W 1964 r. ks. Warzybok wrócił do Częstochowy i podjął obowiązki wizytatora nauczania religii i dyrektora Wydziału Katechetycznego Kurii Diecezjalnej. Mimo licznych wyjazdów sam prowadził co tydzień lekcje z grupami uczniów, bo – jak podkreślał – nie chciał być w dziedzinie katechezy tylko teoretykiem.
– Ks. Ludwika Warzyboka poznałem w 1951 r. jako uczeń trzeciej klasy szkoły podstawowej, był moim prefektem, aż do ukończenia klasy siódmej – wspominał bp Antoni Długosz. – Kochaliśmy go bardzo, świetnie oddziaływał na uczniów. W czasie szkoły średniej był moim stałym spowiednikiem. Kiedy poszedłem do seminarium, był moim profesorem katechetyki. Dzięki niemu nabrałem chęci, aby zrobić specjalizację z katechetyki. Staram się być jego przedłużeniem, bo dzięki niemu zostałem księdzem, dzięki jego opiece i ojcowskiemu zaangażowaniu w moje potrzeby.
Reklama
W kapłański życiorys ks. Ludwika Warzyboka wpisane było wiele zadań i funkcji. Był wykładowcą Wyższego Seminarium Duchownego, a także – z nominacji kard. Stefana Wyszyńskiego – krajowym duszpasterzem nauczycieli. Współpracował z redakcjami wielu pism kościelnych: „Biblioteką Kaznodziejską”, „Ateneum Kapłańskim”. Po wznowieniu „Niedzieli” w 1981 r. znalazł się w jej pierwszym zespole redakcyjnym, pełniąc funkcję zastępcy redaktora naczelnego. Pisał teksty, odpowiadał na listy czytelników, ale też, doskonale znając diecezję, przygotowywał „rozdzielniki” dla kolportażu „Niedzieli” w parafiach. W serii książkowej Biblioteka „Niedzieli” ukazały się trzy tomy jego „Homilii niedzielnych”.
W latach 70. ks. Warzybok objął funkcję dyrektora Domu Księży w Częstochowie i włożył wiele wysiłku w unowocześnienie i rozbudowę tej niezwykle potrzebnej placówki. Jego staraniem opiekę nad starszymi i cierpiącymi kapłanami podjęła grupa sióstr ze Zgromadzenia Kanoniczek Ducha Świętego, fachowo przygotowanych do pracy pielęgniarskiej i oddanych swojej służbie. Kamień węgielny pod budowę nowego segmentu Domu poświęcił Jan Paweł II.

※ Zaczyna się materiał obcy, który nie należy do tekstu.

(* ===== verification/JsonPrint.v ===== *)
(** * Documents are printed as their JSON text

    The visitors of [Json] on the encoding of a document: element by element,
    the loop over the elements, and the nesting of documents and scopes. *)
From stdpp Require Import strings.
From S2P Require Import Prelude Memory Utf8 Strings Format Document Append Lifecycle Iter IterSafe Find Values Numbers Oid Dates Calendar Timegm Iso8601 DateText Decimal128 DecimalText RoundTrip Visit Validate Base64 Printf Json JsonText.
#[local] Open Scope Z_scope.

(** A visitor that prints [x] at depth [depth]. *)
Definition visits_at (m : bson_json_mode_t) (depth : Z) (f : bson_json_state_t -> visit_result) (x : bytes) : Prop :=
  forall s t, j_mode s = m -> j_depth s = depth -> srep (j_str s) t -> zlen t + zlen x <= room ->
  exists str, f s = Ret (false, set_str s str) /\ srep str (t ++ x).

Lemma visits_any m depth f x : visits m f x -> visits_at m depth f x.
Proof. intros H s t Hm _. by apply H. Qed.

(** The static document of the elements [els] in a buffer that goes on with [R]. *)
Definition doc_in (els : list (bytes * value)) (R : bytes) : static_doc := mk_static (encode_doc els ++ R) (zlen (encode_doc els)).

(** What the loop needs of the visitors of nested documents and scopes. *)
Definition nested_prints (m : bson_json_mode_t) (nested : nested_visitor) (els : list (bytes * value)) (text : Z -> bytes) : Prop :=
  forall R depth, zlen (encode_doc els) <= INT_MAX -> visits_at m depth (nested (doc_in els R)) (text depth).

Definition scope_prints (m : bson_json_mode_t) (scope_json : static_doc -> bson_json_mode_t -> outcome (option bytes * Z))
    (els : list (bytes * value)) : Prop :=
  forall R, zlen (encode_doc els) <= INT_MAX -> zlen (json_text m els) <= room ->
  exists slack, scope_json (doc_in els R) m = Ret (Some (json_text m els ++ 0 :: slack), zlen (json_text m els)).

(** ** One element *)

Section Elem.
Context (m : bson_json_mode_t) (document array : nested_visitor) (scope_json : static_doc -> bson_json_mode_t -> outcome (option bytes * Z)).
Let V := bson_as_json_visitors document array scope_json.
Context (P Q : bytes) (len off : Z) (k : bytes) (v : value).
Let data := P ++ encode_value v ++ Q.
Let it := at_elem data len off k v.
Context (HP : zlen P = off + 2 + zlen k) (Ht : rd data off = Ret (type_of v)) (Hoff : 0 < off).
Context (Hl : off + 2 + zlen k + zlen (encode_value v) < len) (Hm : len <= INT_MAX).

(** [visit_value] on the element prints [x]. *)
Definition elem_prints (depth : Z) (w : value) (key x : bytes) : Prop :=
  forall s t, j_mode s = m -> j_depth s = depth -> srep (j_str s) t -> zlen t + zlen x <= room ->
  exists str, visit_value V it key (type_of w) s = Ret (false, it, set_str s str) /\ srep str (t ++ x).

Lemma elem_plain depth w key f x :
  (forall s, visit_value V it key (type_of w) s = ('(stop, s) ← f s; Ret (stop, it, s))) -> visits_at m depth f x -> elem_prints depth w key x.
Proof.
  intros E Hf s t Hms Hd Hs Hr. destruct (Hf s t Hms Hd Hs Hr) as (str & E' & Hs'). exists str. by rewrite E, E'.
Qed.

Lemma text_small (s : bytes) : zlen s <= zlen (encode_value v) -> zlen s < 2 ^ 32.
Proof using Hl Hm Hoff. intros. unfold INT_MAX in Hm. pose proof (zlen_nonneg k). lia. Qed.

Lemma key_ptr : exists r, bson_iter_key_unsafe it = Ret r.
Proof using HP Hoff.
  unfold bson_iter_key_unsafe, raw_of. cbn [it at_elem i_raw i_key mbind outcome_bind]. unfold at_off.
  pose proof (zlen_nonneg k). pose proof (zlen_nonneg (encode_value v ++ Q)).
  assert (Hz : zlen data = zlen P + zlen (encode_value v ++ Q)) by apply zlen_app. rewrite rdn_ret by lia. by eexists.
Qed.

Lemma int64_read n : (v = VInt64 n -> int64_range n -> bson_iter_int64 it = Ret n) /\
  (v = VDateTime n -> int64_range n -> bson_iter_date_time it = Ret n).
Proof using HP Ht.
  split; intros Ev Hn; [unfold bson_iter_int64 | unfold bson_iter_date_time]; unfold it, data;
    rewrite (is_enc P Q len off k v Ht), Ev at 1; cbn [mbind outcome_bind type_of]; rewrite Z.eqb_refl;
    rewrite (int64_enc P Q len off k v HP n) by (done || by rewrite Ev); done.
Qed.

(** An element with text: the visitor is called after the check. *)
Lemma elem_checked depth w key s post n f x :
  zlen s <= zlen (encode_value v) -> Forall is_byte s -> utf8_string true s -> n = zlen s ->
  (forall st, visit_value V it key (type_of w) st = checked_utf8 it (s ++ 0 :: post) n (f st) st) ->
  visits_at m depth f x -> elem_prints depth w key x.
Proof using Hl Hm Hoff.
  intros Hz Hb Hu -> E Hf. apply (elem_plain depth w key f); [|done]. intros st. rewrite E. apply checked_valid; [done | by apply text_small | done].
Qed.

(** Reduce the table to the visitor of the type. *)
Ltac of_type := intros; unfold visit_value; cbn zeta; cbn [type_of]; tests;
  cbn [V bson_as_json_visitors VISIT_FIELD visit_double visit_utf8 visit_binary visit_undefined visit_oid visit_bool visit_date_time
    visit_null visit_regex visit_dbpointer visit_code visit_symbol visit_codewscope visit_int32 visit_timestamp visit_int64
    visit_maxkey visit_minkey visit_decimal128 visit_document visit_array].

(** The types with text. *)
Definition has_text (w : value) : bool :=
  match w with VUtf8 _ | VRegex _ _ | VDbPointer _ _ | VCode _ | VSymbol _ => true | _ => false end.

Ks. Ludwik był kapelanem kilku zgromadzeń zakonnych, odprawiał cotygodniowe Msze św. i prowadził rekolekcje dla Klubu Inteligencji Katolickiej w Częstochowie. Wiele czasu i troski poświęcał wychowankom Domów Dziecka prowadzonych przez Siostry Oblatki oraz Siostry Józefitki. Współpracował z Radiem Jasna Góra, został przyjęty do Konfraterni Zakonu Paulinów. Był zasłużoną postacią w Kościele, intelektualistą, który potrafił przekazać swoje nauczanie w słowach przystępnych i prostych, zrozumiałych dla każdego słuchacza.

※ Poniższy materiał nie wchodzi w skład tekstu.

Lemma object_json ms : Forall (fun kv => string_lit kv.1 /\ json kv.2) ms -> json (object_text ms).
Proof.
  intros H. unfold object_text. destruct ms as [|kv ms]; [apply (json_empty_object [32; 32]); repeat (apply Forall_cons_2; [by left|]); apply Forall_nil_2|].
  change (lit "{ ") with ([123] ++ [32]). change (lit " }") with ([32] ++ [125]).
  pose proof (json_object _ (members_json (kv :: ms) ltac:(done) H)) as Hj. by rewrite <- !app_assoc in *.
Qed.

Lemma array_json es : Forall json es -> json (lit "[ " ++ separated es ++ lit " ]").
Proof.
  intros H. destruct es as [|e es]; [apply (json_empty_array [32; 32]); repeat (apply Forall_cons_2; [by left|]); apply Forall_nil_2|].
  change (lit "[ ") with ([91] ++ [32]). change (lit " ]") with ([32] ++ [93]).
  pose proof (json_array _ (elements_json (e :: es) ltac:(done) H)) as Hj. by rewrite <- !app_assoc in *.
Qed.

(** ** Numbers *)

Lemma fmt_u_json n : 0 <= n < 2 ^ 64 -> number_text (fmt_u n).
Proof.
  intros Hn. exists (fmt_u n), [], []. rewrite !app_nil_r. split; [done|]. split; [apply (fmt_u_spec n Hn)|]. split; by left.
Qed.

Lemma fmt_d_json n : - 2 ^ 63 <= n < 2 ^ 63 -> json (fmt_d n).
Proof.
  intros Hn. apply json_number. unfold fmt_d. destruct (n <? 0) eqn:E; bool_hyps.
  - apply (number_lit_intro true), fmt_u_json. lia.
  - apply (number_lit_intro false), fmt_u_json. lia.
Qed.

(** A finite double in the form with a point. *)
Lemma double_json d : uint_range 64 d -> not_finite d = false ->
  json (fmt_g20 d ++ (if digits_only_text (fmt_g20 d) then lit ".0" else [])).
Proof.
  intros Hd Hf. destruct (fmt_g20_number d Hd Hf) as (t & -> & Ht). apply json_number.
  destruct (digits_only_text _) eqn:E; [|rewrite app_nil_r; by constructor].
  rewrite <- app_assoc. apply (number_lit_intro (dbl_negative d)). unfold digits_only_text in E. rewrite forallb_app in E. apply andb_true_iff in E as [_ E].
  destruct Ht as (ip & fp & ex & -> & Hip & Hfp & Hex). rewrite !forallb_app in E. apply andb_true_iff in E as [_ E]. apply andb_true_iff in E as [E1 E2].
  destruct Hfp as [->|(ds & -> & _)]; [|done]. destruct Hex as [->|(sg & ds & -> & _)]; [|done].
  exists ip, (lit ".0"), []. rewrite !app_nil_r. split; [done|]. split; [done|]. split; [|by left]. right. exists [48]. split; [done|].
  split; [done|]. apply Forall_cons_2; [unfold digit; lia | apply Forall_nil_2].
Qed.

(** ** Leaves *)

(** Bring the text into the form of an object of its members. *)
Ltac as_object ms := match goal with |- json ?x =>
  replace x with (object_text ms) by (unfold object_text, colon, name, in_quotes, quoted; cbn [map separated]; rewrite <- ?app_assoc; reflexivity);
  apply object_json; repeat (apply Forall_cons_2; [split; [by apply name_string|]|]); [.. | apply Forall_nil_2]; cbn [fst snd] end.

Lemma plain_json s : plain_text s -> json (in_quotes s).
Proof. intros H. by apply json_string, in_quotes_string, plain_chars. Qed.

Lemma escaped_json s : Forall is_byte s -> json (in_quotes (json_escape s)).
Proof. intros H. by apply json_string, in_quotes_string, escaped_chars. Qed.

Lemma double_text_json m d : uint_range 64 d -> (m = BSON_JSON_MODE_LEGACY -> not_finite d = false) -> json (double_text m d).
Proof.
  intros Hd Hl. unfold double_text. pose proof (double_json d Hd) as Hn. pose proof (double_chars d Hd) as Hc.
  destruct (_ || _) eqn:E.
  - apply Hn. destruct (not_finite d) eqn:Ef; [|done]. destruct m; [by apply Hl | done |]. cbn in E. by destruct (is_nan d).
  - as_object [(name "$numberDouble", in_quotes (if is_nan d then lit "NaN" else if not_finite d then (if dbl_positive d then lit "Infinity" else lit "-Infinity")
      else fmt_g20 d ++ (if digits_only_text (fmt_g20 d) then lit ".0" else [])))].
    apply plain_json. destruct (is_nan d); [by vm_compute; repeat constructor; discriminate|].
    destruct (not_finite d); [destruct (dbl_positive d); by vm_compute; repeat constructor; discriminate|].
    apply plain_both; [done|]. destruct (digits_only_text _); [by vm_compute; repeat constructor; discriminate | constructor].
Qed.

Kochał swoje kapłaństwo i jak podkreślał za każdym razem, gdy brał do ręki Hostię i kielich, wymawiając słowa: „Bierzcie i jedzcie z tego wszyscy...”, przeżywał głębokie wzruszenie. Mówił też, że Bożą obecność przeżywa jako Miłość i Mądrość: Miłość, która jest nieskończenie mądra i Mądrość, która nieskończenie i niepojęcie kocha. W swoich artykułach i wierszach, które także okazjonalnie pisał, pozostawił nam wiele równie głębokich refleksji. Odszedł wybitny kapłan.